■ Your goal: Copy the listing exactly. Omit nothing.

■ Provided information:
Definition _decode_cbor (response : Response) : M value :=
  if (199 <? code response) && (code response <? 300) then
    body <- lift (content response) ;;
    match loads body with
    | Some v => ret v
    | None => raise CBORDecodeError
    end
  else raise (ClientException (code response) (Some (phrase response))).

(** [StorageClient.__init__] *)
Definition StorageClient__init__ (url : DecodedURL) (swissnum : bytes)
  : Result StorageClient :=
  _ <-? assert (startswith (to_text url) "https://") ;;
  Ok {| _base_url := url; _swissnum := swissnum |}.

(** [StorageClient.from_furl]: the body ends after the two encodings, so
    the call returns [None]. *)
Definition from_furl (furl : DecodedURL) : Result (option StorageClient) :=
  _ <-? assert (String.eqb (fragment furl) "v=1") ;;
  _ <-? assert (String.eqb (scheme furl) "pb") ;;
  swissnum <-? (match path furl with
                | first :: _ => encode_ascii first
                | [] => Raise IndexError
                end) ;;
  certificate_hash <-? encode_ascii (user furl) ;;
  Ok None.

Definition _url (self : StorageClient) (path : string) : DecodedURL :=
  click (_base_url self) path.

Definition _get_headers (self : StorageClient) (headers : option Headers) : Headers :=
  let headers := match headers with
                 | None => Headers_new []
                 | Some h => h
                 end in
  addRawHeader "Authorization" (swissnum_auth_header (_swissnum self)) headers.

(** The [for secret, value in [...]] loop of [_request]. *)
Fixpoint _request_secrets (pairs : list (Secrets * option bytes)) (headers : Headers)
  : Result Headers :=
  match pairs with
  | [] => Ok headers
  | (_, None) :: rest => _request_secrets rest headers
  | (secret, Some v) :: rest =>
      tag <-? encode_ascii (Secrets_value secret) ;;
      _request_secrets rest
        (addRawHeader "X-Tahoe-Authorization" (tag ++ " " ++ strip (b64encode v)) headers)
  end.

Definition _request (self : StorageClient) (method : string) (url : DecodedURL)
    (lease_renew_secret lease_cancel_secret upload_secret : option bytes)
    (headers : option Headers) (data : option bytes) : M Response :=
  let headers := _get_headers self headers in
  headers <- lift (_request_secrets
                     [(LEASE_RENEW, lease_renew_secret);
                      (LEASE_CANCEL, lease_cancel_secret);
                      (UPLOAD, upload_secret)] headers) ;;
  treq_request {| method := method; url := url; headers := headers; data := data |}.

Definition get_version (self : StorageClient) : M value :=
  let url := _url self "/v1/version" in
  response <- _request self "GET" url None None None None None ;;
  decoded_response <- _decode_cbor response ;;
  ret decoded_response.

(** [StorageClientImmutables]: its only field is the client. *)

Definition create (self : StorageClient) (storage_index : bytes)
    (share_numbers : list Z) (allocated_size : Z)
    (upload_secret lease_renew_secret lease_cancel_secret : bytes)
  : M ImmutableCreateResult :=
  si <- lift (_encode_si storage_index) ;;
  let url := _url self ("/v1/immutable/" ++ si) in
  let message := dumps (VDict [(VText "share-numbers", VSet (map VInt share_numbers));
                               (VText "allocated-size", VInt allocated_size)]) in
  response <- _request self "POST" url
                (Some lease_renew_secret) (Some lease_cancel_secret) (Some upload_secret)
                (Some (Headers_new [("content-type", ["application/cbor"])]))
                (Some message) ;;
  decoded_response <- _decode_cbor response ;;
  have <- lift (getitem decoded_response "already-have") ;;
  alloc <- lift (getitem decoded_response "allocated") ;;
  ret {| already_have := have; allocated := alloc |}.

(** The [for chunk in body["required"]] loop of [write_share_chunk]. *)
Fixpoint set_required (chunks : list value) (remaining : RangeMap.t bool)
  : Result (RangeMap.t bool) :=
  match chunks with
  | [] => Ok remaining
  | chunk :: rest =>
      b <-? getitem chunk "begin" ;;
      e <-? getitem chunk "end" ;;
      remaining <-? RangeMap_set true b e remaining ;;
      set_required rest remaining
  end.

Definition write_share_chunk (self : StorageClient) (storage_index : bytes)
    (share_number : Z) (upload_secret : bytes) (offset : Z) (data : bytes)
  : M UploadProgress :=
  si <- lift (_encode_si storage_index) ;;
  let url := _url self ("/v1/immutable/" ++ si ++ "/" ++ str_of_int share_number) in
  content_range <- lift (ContentRange_new "bytes" offset (offset + len data)) ;;
  response <- _request self "PATCH" url None None (Some upload_secret)
                (Some (Headers_new
                         [("content-range", [ContentRange_to_header content_range])]))
                (Some data) ;;
  finished <- (if code response =? 200 then ret false
               else if code response =? 201 then ret true
               else raise (ClientException (code response) None)) ;;
  body <- _decode_cbor response ;;
  required <- lift (getitem body "required") ;;
  chunks <- lift (iterate required) ;;
  remaining <- lift (set_required chunks RangeMap.empty) ;;
  ret {| finished := finished; required := remaining |}.

Definition read_share_chunk (self : StorageClient) (storage_index : bytes)
    (share_number offset length : Z) : M bytes :=
  si <- lift (_encode_si storage_index) ;;
  let url := _url self ("/v1/immutable/" ++ si ++ "/" ++ str_of_int share_number) in
  range <- lift (Range_new "bytes" [(offset, offset + length)]) ;;
  response <- _request self "GET" url None None None
                (Some (Headers_new [("range", [Range_to_header range])])) None ;;
  if code response =? 206 then
    body <- lift (content response) ;;
    ret body
  else raise (ClientException (code response) None).

Definition list_shares (self : StorageClient) (storage_index : bytes)
  : M (listset value) :=
  si <- lift (_encode_si storage_index) ;;
  let url := _url self ("/v1/immutable/" ++ si ++ "/shares") in
  response <- _request self "GET" url None None None None None ;;
  if code response =? 200 then
    body <- _decode_cbor response ;;
    lift (set_of body)
  else raise (ClientException (code response) None).
End Client.

(** ** Stand-ins for the imported libraries

    Concrete instances on which the client can be run: the text of a
    URL, a codec that knows a handful of bodies, the header values of
    [http_common], base-32 storage indexes, and a transport that plays
    back a script of answers (as [treq.testing.StubTreq] does in tests). *)

Module Stub.
Fixpoint split_on (sep : ascii) (s : string) : list string :=
  match s with
  | EmptyString => [EmptyString]
  | String c rest =>
      if Ascii.eqb c sep then EmptyString :: split_on sep rest
      else match split_on sep rest with
           | first :: others => String c first :: others
           | [] => [String c EmptyString]
           end
  end.

#[export] Instance hyperlink : Hyperlink := {|
  to_text u :=
    scheme u ++ "://" ++ (if String.eqb (user u) "" then "" else user u ++ "@") ++ host u
    ++ (match port u with Some p => ":" ++ str_of_int p | None => "" end)
    ++ "/" ++ join "/" (path u)
    ++ (if String.eqb (fragment u) "" then "" else "#" ++ fragment u);
  click u href :=
    {| scheme := scheme u; user := user u; host := host u; port := port u;
       path := tail (split_on "/" href); fragment := "" |}
|}.

Definition chunk (b e : Z) : value :=
  VDict [(VText "begin", VInt b); (VText "end", VInt e)].

#[export] Instance cbor2 : Cbor2 := {|
  loads b :=
    if String.eqb b "required=" then
      Some (VDict [(VText "required", VList [])])
    else if String.eqb b "required=0-50" then
      Some (VDict [(VText "required", VList [chunk 0 50])])
    else if String.eqb b "required=0-10,40-50" then
      Some (VDict [(VText "required", VList [chunk 0 10; chunk 40 50])])
    else if String.eqb b "already-have=;allocated=0,1,2" then
      Some (VDict [(VText "already-have", VSet []);
                   (VText "allocated", VSet [VInt 0; VInt 1; VInt 2])])
    else if String.eqb b "already-have=0,1,2;allocated=" then
      Some (VDict [(VText "already-have", VSet [VInt 0; VInt 1; VInt 2]);
                   (VText "allocated", VSet [])])
    else if String.eqb b "0,2" then
      Some (VList [VInt 0; VInt 2])
    else None;
  dumps v := "(cbor)"
|}.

■ Final answer:
Definition _decode_cbor (response : Response) : M value :=
  if (199 <? code response) && (code response <? 300) then
    body <- lift (content response) ;;
    match loads body with
    | Some v => ret v
    | None => raise CBORDecodeError
    end
  else raise (ClientException (code response) (Some (phrase response))).

(** [StorageClient.__init__] *)
Definition StorageClient__init__ (url : DecodedURL) (swissnum : bytes)
  : Result StorageClient :=
  _ <-? assert (startswith (to_text url) "https://") ;;
  Ok {| _base_url := url; _swissnum := swissnum |}.

(** [StorageClient.from_furl]: the body ends after the two encodings, so
    the call returns [None]. *)
Definition from_furl (furl : DecodedURL) : Result (option StorageClient) :=
  _ <-? assert (String.eqb (fragment furl) "v=1") ;;
  _ <-? assert (String.eqb (scheme furl) "pb") ;;
  swissnum <-? (match path furl with
                | first :: _ => encode_ascii first
                | [] => Raise IndexError
                end) ;;
  certificate_hash <-? encode_ascii (user furl) ;;
  Ok None.

Definition _url (self : StorageClient) (path : string) : DecodedURL :=
  click (_base_url self) path.

Definition _get_headers (self : StorageClient) (headers : option Headers) : Headers :=
  let headers := match headers with
                 | None => Headers_new []
                 | Some h => h
                 end in
  addRawHeader "Authorization" (swissnum_auth_header (_swissnum self)) headers.

(** The [for secret, value in [...]] loop of [_request]. *)
Fixpoint _request_secrets (pairs : list (Secrets * option bytes)) (headers : Headers)
  : Result Headers :=
  match pairs with
  | [] => Ok headers
  | (_, None) :: rest => _request_secrets rest headers
  | (secret, Some v) :: rest =>
      tag <-? encode_ascii (Secrets_value secret) ;;
      _request_secrets rest
        (addRawHeader "X-Tahoe-Authorization" (tag ++ " " ++ strip (b64encode v)) headers)
  end.

Definition _request (self : StorageClient) (method : string) (url : DecodedURL)
    (lease_renew_secret lease_cancel_secret upload_secret : option bytes)
    (headers : option Headers) (data : option bytes) : M Response :=
  let headers := _get_headers self headers in
  headers <- lift (_request_secrets
                     [(LEASE_RENEW, lease_renew_secret);
                      (LEASE_CANCEL, lease_cancel_secret);
                      (UPLOAD, upload_secret)] headers) ;;
  treq_request {| method := method; url := url; headers := headers; data := data |}.

Definition get_version (self : StorageClient) : M value :=
  let url := _url self "/v1/version" in
  response <- _request self "GET" url None None None None None ;;
  decoded_response <- _decode_cbor response ;;
  ret decoded_response.

(** [StorageClientImmutables]: its only field is the client. *)

Definition create (self : StorageClient) (storage_index : bytes)
    (share_numbers : list Z) (allocated_size : Z)
    (upload_secret lease_renew_secret lease_cancel_secret : bytes)
  : M ImmutableCreateResult :=
  si <- lift (_encode_si storage_index) ;;
  let url := _url self ("/v1/immutable/" ++ si) in
  let message := dumps (VDict [(VText "share-numbers", VSet (map VInt share_numbers));
                               (VText "allocated-size", VInt allocated_size)]) in
  response <- _request self "POST" url
                (Some lease_renew_secret) (Some lease_cancel_secret) (Some upload_secret)
                (Some (Headers_new [("content-type", ["application/cbor"])]))
                (Some message) ;;
  decoded_response <- _decode_cbor response ;;
  have <- lift (getitem decoded_response "already-have") ;;
  alloc <- lift (getitem decoded_response "allocated") ;;
  ret {| already_have := have; allocated := alloc |}.

(** The [for chunk in body["required"]] loop of [write_share_chunk]. *)
Fixpoint set_required (chunks : list value) (remaining : RangeMap.t bool)
  : Result (RangeMap.t bool) :=
  match chunks with
  | [] => Ok remaining
  | chunk :: rest =>
      b <-? getitem chunk "begin" ;;
      e <-? getitem chunk "end" ;;
      remaining <-? RangeMap_set true b e remaining ;;
      set_required rest remaining
  end.

Definition write_share_chunk (self : StorageClient) (storage_index : bytes)
    (share_number : Z) (upload_secret : bytes) (offset : Z) (data : bytes)
  : M UploadProgress :=
  si <- lift (_encode_si storage_index) ;;
  let url := _url self ("/v1/immutable/" ++ si ++ "/" ++ str_of_int share_number) in
  content_range <- lift (ContentRange_new "bytes" offset (offset + len data)) ;;
  response <- _request self "PATCH" url None None (Some upload_secret)
                (Some (Headers_new
                         [("content-range", [ContentRange_to_header content_range])]))
                (Some data) ;;
  finished <- (if code response =? 200 then ret false
               else if code response =? 201 then ret true
               else raise (ClientException (code response) None)) ;;
  body <- _decode_cbor response ;;
  required <- lift (getitem body "required") ;;
  chunks <- lift (iterate required) ;;
  remaining <- lift (set_required chunks RangeMap.empty) ;;
  ret {| finished := finished; required := remaining |}.

Definition read_share_chunk (self : StorageClient) (storage_index : bytes)
    (share_number offset length : Z) : M bytes :=
  si <- lift (_encode_si storage_index) ;;
  let url := _url self ("/v1/immutable/" ++ si ++ "/" ++ str_of_int share_number) in
  range <- lift (Range_new "bytes" [(offset, offset + length)]) ;;
  response <- _request self "GET" url None None None
                (Some (Headers_new [("range", [Range_to_header range])])) None ;;
  if code response =? 206 then
    body <- lift (content response) ;;
    ret body
  else raise (ClientException (code response) None).

Definition list_shares (self : StorageClient) (storage_index : bytes)
  : M (listset value) :=
  si <- lift (_encode_si storage_index) ;;
  let url := _url self ("/v1/immutable/" ++ si ++ "/shares") in
  response <- _request self "GET" url None None None None None ;;
  if code response =? 200 then
    body <- _decode_cbor response ;;
    lift (set_of body)
  else raise (ClientException (code response) None).
End Client.

(** ** Stand-ins for the imported libraries

    Concrete instances on which the client can be run: the text of a
    URL, a codec that knows a handful of bodies, the header values of
    [http_common], base-32 storage indexes, and a transport that plays
    back a script of answers (as [treq.testing.StubTreq] does in tests). *)

Module Stub.
Fixpoint split_on (sep : ascii) (s : string) : list string :=
  match s with
  | EmptyString => [EmptyString]
  | String c rest =>
      if Ascii.eqb c sep then EmptyString :: split_on sep rest
      else match split_on sep rest with
           | first :: others => String c first :: others
           | [] => [String c EmptyString]
           end
  end.

#[export] Instance hyperlink : Hyperlink := {|
  to_text u :=
    scheme u ++ "://" ++ (if String.eqb (user u) "" then "" else user u ++ "@") ++ host u
    ++ (match port u with Some p => ":" ++ str_of_int p | None => "" end)
    ++ "/" ++ join "/" (path u)
    ++ (if String.eqb (fragment u) "" then "" else "#" ++ fragment u);
  click u href :=
    {| scheme := scheme u; user := user u; host := host u; port := port u;
       path := tail (split_on "/" href); fragment := "" |}
|}.

Definition chunk (b e : Z) : value :=
  VDict [(VText "begin", VInt b); (VText "end", VInt e)].

#[export] Instance cbor2 : Cbor2 := {|
  loads b :=
    if String.eqb b "required=" then
      Some (VDict [(VText "required", VList [])])
    else if String.eqb b "required=0-50" then
      Some (VDict [(VText "required", VList [chunk 0 50])])
    else if String.eqb b "required=0-10,40-50" then
      Some (VDict [(VText "required", VList [chunk 0 10; chunk 40 50])])
    else if String.eqb b "already-have=;allocated=0,1,2" then
      Some (VDict [(VText "already-have", VSet []);
                   (VText "allocated", VSet [VInt 0; VInt 1; VInt 2])])
    else if String.eqb b "already-have=0,1,2;allocated=" then
      Some (VDict [(VText "already-have", VSet [VInt 0; VInt 1; VInt 2]);
                   (VText "allocated", VSet [])])
    else if String.eqb b "0,2" then
      Some (VList [VInt 0; VInt 2])
    else None;
  dumps v := "(cbor)"
|}.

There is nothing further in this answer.